*** Supplied data ***

(* ===== verification/Gdt.v ===== *)
(** * kernel/arch/x86_64/mm/gdt: segment descriptors and the task state segment

    The table of descriptors is a list of eight-byte entries, the task state
    segment a record of its fields. *)
From S2P Require Import Prelude CInt Mem Hw.

Definition GDT_ACCESS_RW : Z := 0x2.
Definition GDT_ACCESS_CODE_DATA_SEG : Z := 0x10.
Definition GDT_ACCESS_SYSTEM_SEG : Z := 0x0.
Definition GDT_ACCESS_CODE : Z := 0x8.
Definition GDT_ACCESS_DATA : Z := 0x0.
Definition GDT_ACCESS_KERNEL : Z := 0x0.
Definition GDT_ACCESS_USER : Z := 0x60.
Definition GDT_ACCESS_PRESENT : Z := 0x80.
Definition GDT_ACCESS_TSS : Z := 0x9.
Definition GDT_FLAGS_LONG_MODE : Z := 0x2.
Definition GDT_NULL_INDEX : Z := 0.
Definition GDT_KERNEL_CODE_INDEX : Z := 1.
Definition GDT_KERNEL_DATA_INDEX : Z := 2.
Definition GDT_USER_CODE_INDEX : Z := 3.
Definition GDT_USER_DATA_INDEX : Z := 4.
Definition GDT_TSS_INDEX : Z := 5.
Definition GDT_SIZE : Z := 7.

(** [struct gdt_entry]: the bit fields [limit16_19] and [flags] share a byte. *)
Record gdt_entry : Type := mk_gdt_entry {
  ge_limit0_15 : Z; ge_base0_15 : Z; ge_base16_23 : Z; ge_access : Z;
  ge_limit16_19 : Z; ge_flags : Z; ge_base24_31 : Z }.

(** [struct tss_entry]: a system descriptor, twice as long. *)
Record tss_entry : Type := mk_tss_entry {
  te_limit : Z; te_base0_15 : Z; te_base16_23 : Z; te_access : Z;
  te_flags2 : Z; te_base24_31 : Z; te_base32_63 : Z; te_reserved : Z }.

Record tss : Type := mk_tss {
  t_reserved0 : Z; t_rsp0 : Z; t_rsp1 : Z; t_rsp2 : Z; t_reserved1 : Z; t_reserved2 : Z;
  t_ist1 : Z; t_ist2 : Z; t_ist3 : Z; t_ist4 : Z; t_ist5 : Z; t_ist6 : Z; t_ist7 : Z;
  t_reserved3 : Z; t_reserved4 : Z; t_io_bitmap_offset : Z }.

(** [sizeof(struct tss)], packed. *)
Definition TSS_SIZE : Z := 4 + 3 * 8 + 2 * 8 + 7 * 8 + 8 + 2 + 2.

(** The fields as the bytes of memory, the first one lowest. *)
Fixpoint pack (fields : list (Z * Z)) : Z :=
  match fields with
  | [] => 0
  | (bits, v) :: rest => v mod 2 ^ bits + 2 ^ bits * pack rest
  end.

Definition encode_gdt_entry (e : gdt_entry) : Z :=
  pack [(16, ge_limit0_15 e); (16, ge_base0_15 e); (8, ge_base16_23 e); (8, ge_access e);
        (4, ge_limit16_19 e); (4, ge_flags e); (8, ge_base24_31 e)].
Definition encode_tss_entry (e : tss_entry) : Z :=
  pack [(16, te_limit e); (16, te_base0_15 e); (8, te_base16_23 e); (8, te_access e);
        (8, te_flags2 e); (8, te_base24_31 e); (32, te_base32_63 e); (32, te_reserved e)].

Definition GDT_ENTRY (a b : Z) : gdt_entry := mk_gdt_entry 0 0 0 (Z.lor GDT_ACCESS_PRESENT b) 0 a 0.
Definition gdt_null : gdt_entry := mk_gdt_entry 0 0 0 0 0 0 0.

Definition lor4 (a b c d : Z) : Z := Z.lor (Z.lor (Z.lor a b) c) d.

(** The initial value of the table; the entries without initialiser are zero. *)
Definition gdt_initial : list gdt_entry :=
  [ gdt_null;
    GDT_ENTRY GDT_FLAGS_LONG_MODE (lor4 GDT_ACCESS_KERNEL GDT_ACCESS_CODE_DATA_SEG GDT_ACCESS_CODE GDT_ACCESS_RW);
    GDT_ENTRY 0 (lor4 GDT_ACCESS_KERNEL GDT_ACCESS_CODE_DATA_SEG GDT_ACCESS_DATA GDT_ACCESS_RW);
    GDT_ENTRY GDT_FLAGS_LONG_MODE (lor4 GDT_ACCESS_USER GDT_ACCESS_CODE_DATA_SEG GDT_ACCESS_CODE GDT_ACCESS_RW);
    GDT_ENTRY 0 (lor4 GDT_ACCESS_USER GDT_ACCESS_CODE_DATA_SEG GDT_ACCESS_DATA GDT_ACCESS_RW);
    gdt_null; gdt_null ].

(** The globals of gdt.c: the encoded table and the segment. *)
Record gdt_globals : Type := mk_gdt { g_gdt : list Z; g_tss : tss }.
Definition gdt_globals_initial : gdt_globals :=
  mk_gdt (encode_gdt_entry <$> gdt_initial) (mk_tss 0 0 0 0 0 0 0 0 0 0 0 0 0 0 0 0).

Class GdtState (S : Type) {MS : MemState S} {HW : Hardware S} : Type := {
  gdt_g : S → gdt_globals;
  gdt_put : gdt_globals → S → S;
  gdt_g_put : ∀ g s, gdt_g (gdt_put g s) = g;
  gdt_g_mem : ∀ m s, gdt_g (st_put m s) = gdt_g s;
  gdt_g_hw : ∀ l s, gdt_g (hw_put l s) = gdt_g s;
  gdt_mem_put : ∀ g s, st_mem (gdt_put g s) = st_mem s;
  gdt_hw_put : ∀ g s, hw_log (gdt_put g s) = hw_log s;
}.

Record gdt_state : Type := mk_gdt_state { gs_machine : machine; gs_gdt : gdt_globals }.

#[export] Program Instance gdt_state_mem : MemState gdt_state := {|
  st_mem := mc_mem ∘ gs_machine; st_put := λ m s, mk_gdt_state (st_put m (gs_machine s)) (gs_gdt s);
|}.
Solve All Obligations with by intros; try match goal with s : gdt_state |- _ => destruct s as [[] ?] end.

#[export] Program Instance gdt_state_hw : Hardware gdt_state := {|
  hw_log := mc_log ∘ gs_machine; hw_put := λ l s, mk_gdt_state (hw_put l (gs_machine s)) (gs_gdt s);
  hw_msr := λ _, mret (0, 0); hw_cpuid := λ _ _, mret (0, 0, 0, 0); hw_mmio := λ _, mret 0; hw_in := λ _, mret 0;
|}.
Solve All Obligations with by intros; try match goal with s : gdt_state |- _ => destruct s as [[] ?] end.

#[export] Program Instance gdt_state_gdt : GdtState gdt_state := {|
  gdt_g := gs_gdt; gdt_put := λ g s, mk_gdt_state (gs_machine s) g;
|}.
Solve All Obligations with by intros; try match goal with s : gdt_state |- _ => destruct s as [[] ?] end.

Section defs.
Context {S : Type} {MS : MemState S} {HW : Hardware S} {GS : GdtState S}.
(** The addresses of [tss] and [gdt], and the word at the label [stack_top_64]. *)
Context (tss_addr gdt_addr stack_top_64 : Z).

Definition set_rsp0 (t : tss) (v : Z) : tss :=
  match t with mk_tss r0 _ rsp1 rsp2 r1 r2 i1 i2 i3 i4 i5 i6 i7 r3 r4 io =>
    mk_tss r0 v rsp1 rsp2 r1 r2 i1 i2 i3 i4 i5 i6 i7 r3 r4 io end.

Definition gdt_set_tss_rsp (rsp0 : Z) : M S unit :=
  '(mk_gdt gdt tss) ← gets gdt_g;
  modify (gdt_put (mk_gdt gdt (set_rsp0 tss rsp0))).

(** The descriptor that [gdt_init_tss] stores. *)
Definition tss_descriptor : tss_entry :=
  mk_tss_entry (u16 (TSS_SIZE - 1))
    (u16 (Z.land tss_addr U16_MAX))
    (u8 (Z.land (Z.shiftr tss_addr 16) 0xff))
    (u8 (lor4 GDT_ACCESS_KERNEL GDT_ACCESS_PRESENT GDT_ACCESS_SYSTEM_SEG GDT_ACCESS_TSS))
    0
    (u8 (Z.land (Z.shiftr tss_addr 24) 0xff))
    (u32 (Z.shiftr tss_addr 32))
    0.

(** Every field of the segment is set; the descriptor overlays the entries
    [GDT_TSS_INDEX] and the next one. *)
Definition gdt_init_tss : M S unit :=
  '(mk_gdt gdt _) ← gets gdt_g;
  let d := encode_tss_entry tss_descriptor in
  let i := Z.to_nat GDT_TSS_INDEX in
  modify (gdt_put (mk_gdt (<[Datatypes.S i := d / 2 ^ 64]> (<[i := d mod 2 ^ 64]> gdt))
                     (mk_tss 0 stack_top_64 0 0 0 0 0 0 0 0 0 0 0 0 0 0))) ;;
  load_tr (u16 (u16 GDT_TSS_INDEX * 8)).

(** [gdt_reload_asm] loads the descriptor and the segment registers. *)
Definition gdt_reload : M S unit :=
  event (Lgdt (u16 (GDT_SIZE * 8)) gdt_addr) ;;
  gdt_init_tss.
End defs.

(** ** How the processor reads a descriptor (AMD64 volume 2, 4.8) *)
Definition bits_of (d lo n : Z) : Z := (d / 2 ^ lo) mod 2 ^ n.
Definition descriptor_base (low high : Z) : Z :=
  bits_of low 16 24 + 2 ^ 24 * bits_of low 56 8 + 2 ^ 32 * bits_of high 0 32.
Definition descriptor_limit (low : Z) : Z := bits_of low 0 16 + 2 ^ 16 * bits_of low 48 4.

(** ** Lemmas *)
Lemma tss_descriptor_word a : 0 ≤ a < 2 ^ 64 →
  encode_tss_entry (tss_descriptor a) =
    111 + 2 ^ 16 * (a mod 2 ^ 16 + 2 ^ 16 * ((a / 2 ^ 16) mod 2 ^ 8 + 2 ^ 8 * (0x89 + 2 ^ 8 * (0 + 2 ^ 8 *
      ((a / 2 ^ 24) mod 2 ^ 8 + 2 ^ 8 * (a / 2 ^ 32)))))).
Proof.
  intros Ha. unfold encode_tss_entry, tss_descriptor, pack.
  cbn [te_limit te_base0_15 te_base16_23 te_access te_flags2 te_base24_31 te_base32_63 te_reserved].
  change U16_MAX with (Z.ones 16). change 0xff with (Z.ones 8).
  rewrite !Z.land_ones, !Z.shiftr_div_pow2 by lia. unfold u8, u16, u32.
  change ((lor4 GDT_ACCESS_KERNEL GDT_ACCESS_PRESENT GDT_ACCESS_SYSTEM_SEG GDT_ACCESS_TSS) mod 2 ^ 8) with 137.
  change ((TSS_SIZE - 1) mod 2 ^ 16) with 111. rewrite !Z.mod_mod by lia.
  assert (a / 2 ^ 32 < 2 ^ 32) by (apply Z.div_lt_upper_bound; lia).
  assert (0 ≤ a / 2 ^ 32) by (apply Z.div_pos; lia).
  rewrite (Z.mod_small (a / 2 ^ 32)) by lia. change (111 mod 2 ^ 16) with 111.
  change (137 mod 2 ^ 8) with 137. change (0 mod 2 ^ 8) with 0. change (0 mod 2 ^ 32) with 0. lia.
Qed.

Lemma tss_descriptor_fields a (d := encode_tss_entry (tss_descriptor a)) (low := d mod 2 ^ 64) (high := d / 2 ^ 64) :
  0 ≤ a < 2 ^ 64 →
  descriptor_base low high = a ∧ descriptor_limit low = 111 ∧ bits_of low 40 8 = 0x89 ∧ 0 ≤ high < 2 ^ 32.
Proof.
  intros Ha. subst low high. unfold d. rewrite tss_descriptor_word by done. clear d.
  assert (0 ≤ a / 2 ^ 32 < 2 ^ 32) as Hh by (split; [apply Z.div_pos; lia|apply Z.div_lt_upper_bound; lia]).
  assert (a = a mod 2 ^ 16 + 2 ^ 16 * ((a / 2 ^ 16) mod 2 ^ 8) + 2 ^ 24 * ((a / 2 ^ 24) mod 2 ^ 8)
              + 2 ^ 32 * (a / 2 ^ 32)) as Hsum by zlia.
  pose proof (Z.mod_pos_bound a (2 ^ 16) ltac:(lia)) as H0.
  pose proof (Z.mod_pos_bound (a / 2 ^ 16) (2 ^ 8) ltac:(lia)) as H1.
  pose proof (Z.mod_pos_bound (a / 2 ^ 24) (2 ^ 8) ltac:(lia)) as H2.
  rewrite Hsum at 9. clear Hsum.
  generalize dependent (a / 2 ^ 32). generalize dependent ((a / 2 ^ 24) mod 2 ^ 8).
  generalize dependent ((a / 2 ^ 16) mod 2 ^ 8). generalize dependent (a mod 2 ^ 16). clear a Ha.
  intros x0 H0 x1 H1 x2 H2 h Hh.
  assert (∀ z, (111 + 2 ^ 16 * z) / 2 ^ 16 = z) by (intros; zlia).
  unfold descriptor_base, descriptor_limit, bits_of. repeat split; zlia.
Qed.

Section properties.
Context {S : Type} {MS : MemState S} {HW : Hardware S} {GS : GdtState S}.
Implicit Types s : S.

(** C35: after [gdt_reload] of the initial table the processor has been given
    the table and the task register; the five other descriptors are those of the
    initial table: the null one, then present segments of the kernel with privilege
    level 0 and of user space with level 3, long mode ones for code; the task state
    descriptor decodes to the address of [tss] whatever it is, an available present
    TSS of ring 0; and [rsp0] is the word at the label [stack_top_64]. *)
Theorem gdt_reload_installs tss_addr gdt_addr stack_top_64 s :
  g_gdt (gdt_g s) = encode_gdt_entry <$> gdt_initial → 0 ≤ tss_addr < 2 ^ 64 →
  ∃ s' low high, gdt_reload tss_addr gdt_addr stack_top_64 s = Done (tt, s') ∧
    hw_log s' = Ltr (8 * GDT_TSS_INDEX) :: Lgdt 56 gdt_addr :: hw_log s ∧
    t_rsp0 (g_tss (gdt_g s')) = stack_top_64 ∧
    g_gdt (gdt_g s') = take 5 (encode_gdt_entry <$> gdt_initial) ++ [low; high] ∧
    (λ d, (bits_of d 47 1, bits_of d 45 2, bits_of d 43 2, bits_of d 53 1)) <$> take 5 (g_gdt (gdt_g s')) =
      [(0, 0, 0, 0); (1, 0, 3, 1); (1, 0, 2, 0); (1, 3, 3, 1); (1, 3, 2, 0)] ∧
    descriptor_base low high = tss_addr ∧ descriptor_limit low = TSS_SIZE - 1 ∧ bits_of low 40 8 = 0x89.
Proof.
  intros Hg Ha. pose proof (tss_descriptor_fields tss_addr Ha) as (Hb & Hl & Hacc & _).
  set (d := encode_tss_entry (tss_descriptor tss_addr)) in *.
  eexists _, (d mod 2 ^ 64), (d / 2 ^ 64).
  unfold gdt_reload, gdt_init_tss, load_tr, event, modify, gets, mbind, M_bind. rewrite gdt_g_hw.
  destruct (gdt_g s) as [gdt tss]. cbn [g_gdt] in Hg. subst gdt. split; [done|].
  rewrite hw_log_put, gdt_hw_put, hw_log_put, gdt_g_hw, gdt_g_put. split; [done|]. split; [done|].
  cbn [g_gdt]. split; [reflexivity|]. split; [by vm_compute|done].
Qed.
End properties.

(** ** Example *)
Definition ex_gdt : gdt_state := mk_gdt_state (mk_machine ∅ []) gdt_globals_initial.

Lemma gdt_reload_installs_witness :
  ∃ s' low high, gdt_reload 0xffffffff80123456 0xffffffff80124000 7 ex_gdt = Done (tt, s') ∧
    descriptor_base low high = 0xffffffff80123456.
Proof.
  destruct (gdt_reload_installs 0xffffffff80123456 0xffffffff80124000 7 ex_gdt)
    as (s' & low & high & Hrun & _ & _ & _ & _ & Hb & _); [reflexivity|lia|].
  exists s', low, high. split; [exact Hrun|exact Hb].
Defined.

*** End of Supplied data ***

Exercise description | The required output is the set of lines from the first line of the data through the line that contains "From S2P Require Import Prelude CInt Mem Hw.", transcribed exactly.

Expected answer |
(* ===== verification/Gdt.v ===== *)
(** * kernel/arch/x86_64/mm/gdt: segment descriptors and the task state segment

    The table of descriptors is a list of eight-byte entries, the task state
    segment a record of its fields. *)
From S2P Require Import Prelude CInt Mem Hw.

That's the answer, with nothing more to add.